Fifty pixels of tesserae of the same color were selected from the image of the mosaic obtained with the LumiCam® after wet cleaning (m2), when the colors could be better appreciated. The mean XYZ value was calculated from the XYZ values of the pixels measured by the LumiCam®. On the other hand, CIELAB L*a*b* values were obtained from the XYZ ones and the color difference (ΔEtessera) in relation to the mean was calculated for each tessera. The tesserae were grouped based on their color (white, ochre, brown, black and grey) by means of MatLab®, which was programmed to determine ΔEtessera CIELAB ≤ 3 [31]. The color groups were named after comparing the mean values with colors of the x-rite ColorChecker®. Figure 4 highlights the brown, white and ochre tesserae grouped by MatLab® from the same area of the mosaic shown in Fig. 3.

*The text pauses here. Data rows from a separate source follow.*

(** X4: the one-line citation is the citation with its line boundaries
    taken out and nothing else changed; no line boundary is left in it, and
    it fails exactly when the citation does. *)
Theorem citation_oneline_drops_line_breaks :
  citation read_citation true
  = List.filter (fun c => negb (is_linebreak c)) <$> citation read_citation false /\
  forall data,
    citation read_citation true = Return data ->
    Forall (fun c => is_linebreak c = false) data.
Proof.
  unfold citation. destruct read_citation as [raw|e]; csimpl; [|done].
  rewrite concat_splitlines. split; [done|]. intros data [= <-].
  apply Forall_forall. intros c Hc. apply list_elem_of_In, filter_In in Hc as [_ Hc].
  by apply negb_true_iff.
Qed.

(** X5: in both forms the citation neither starts nor ends with white
    space. *)
Theorem citation_strips_both_ends oneline data :
  citation read_citation oneline = Return data ->
  (forall c, head data = Some c -> is_space c = false) /\
  (forall c, last data = Some c -> is_space c = false).
Proof.
  unfold citation. destruct read_citation as [raw|e]; csimpl; [|done].
  intros [= <-]. destruct oneline; [|split; [apply strip_first | apply strip_last]].
  rewrite concat_splitlines.
  assert (Hkeep : forall c, is_space c = false -> negb (is_linebreak c) = true).
  { intros c Hc. destruct (is_linebreak c) eqn:Hl; [|done].
    apply linebreak_space in Hl. congruence. }
  split; intros c Hc.
  - destruct (head (strip raw)) as [a|] eqn:Ha.
    + pose proof (strip_first _ _ Ha) as Hsp.
      rewrite (filter_first _ _ _ Ha (Hkeep _ Hsp)) in Hc. by injection Hc as <-.
    + destruct (strip raw); [done|discriminate].
  - rewrite <- (rev_involutive (List.filter _ _)), last_rev in Hc.
    rewrite <- (rev_involutive (strip raw)) in Hc.
    rewrite filter_rev, rev_involutive in Hc.
    destruct (head (rev (strip raw))) as [a|] eqn:Ha.
    + assert (Hsp : is_space a = false).
      { apply (strip_last raw). by rewrite <- last_rev, rev_involutive in Ha. }
      rewrite (filter_first _ _ _ Ha (Hkeep _ Hsp)) in Hc. by injection Hc as <-.
    + destruct (rev (strip raw)); [done|discriminate].
Qed.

With the purpose of determining the chromatic changes on these groups of tesserae after each cleaning stage (m0, m1 and m2), the chroma C*ab, hue angle hab and lightness L* values were calculated based on the standard CIE1976, corresponding to the CIELAB color space, as was done previously for the whole section of the mosaic. To complete this analysis, the color difference ∆E00 was also defined by CIEDE2000 (∆E00(n) wh, ∆E00(n) oc, ∆E00(n) br, ∆E00(n) bk and ∆E00(n) gr), after comparing the cleaning stages (m0, m1 and m2) in the situations n = (1, 2).
Analysis of reflectance
The measurements for the analysis of reflectance were taken with a spectrophotometer (CM-2600d Konica Minolta®) (Fig. 5). This gives absolute reflectance measurements in the visible range (from 380 to 740 nm in 10 nm steps). The area of measurement is 8 mm in diameter. The light source is provided by the three xenon bulbs of the meter, which emit in the visible range. A complete calibration of the instrument was undertaken prior to the analysis by means of the white and black reference checkers provided with the meter.
Six tesserae were selected by their color (two per each): ochre (1R and 2R), white (1B and 2B) and black (1N and 2N) (Fig. 6). The reflectance measurements (ρ) were taken twice per tessera by placing the instrument directly onto them before cleaning (ρxV(m0)), after dry cleaning (ρxV(m1)) and after wet cleaning (ρxV(m2)), where x = (1, 2) represents the tesserae numbered with 1 and 2, and V = (R, N, B) the colors. The spectral difference Δρ(n) regarding each cleaning process (m0, m1, m2) was calculated by:
$$\Delta {\rho xV}_{\left(n\right)}={\rho xV}_{\left({m}_{1}{m}_{2}\right)}-{\rho xV}_{\left({m}_{0}\right)}$$
(6)
With n = (1, 2), previously described in the calculation for the color differences in relation to the cleaning process.
The reflectance values and differences in reflectance provided detailed information about the spectral characteristics of each color. It has also been useful for understanding how deposits affect specific tesserae spectrally, changing their color, lightness and hue.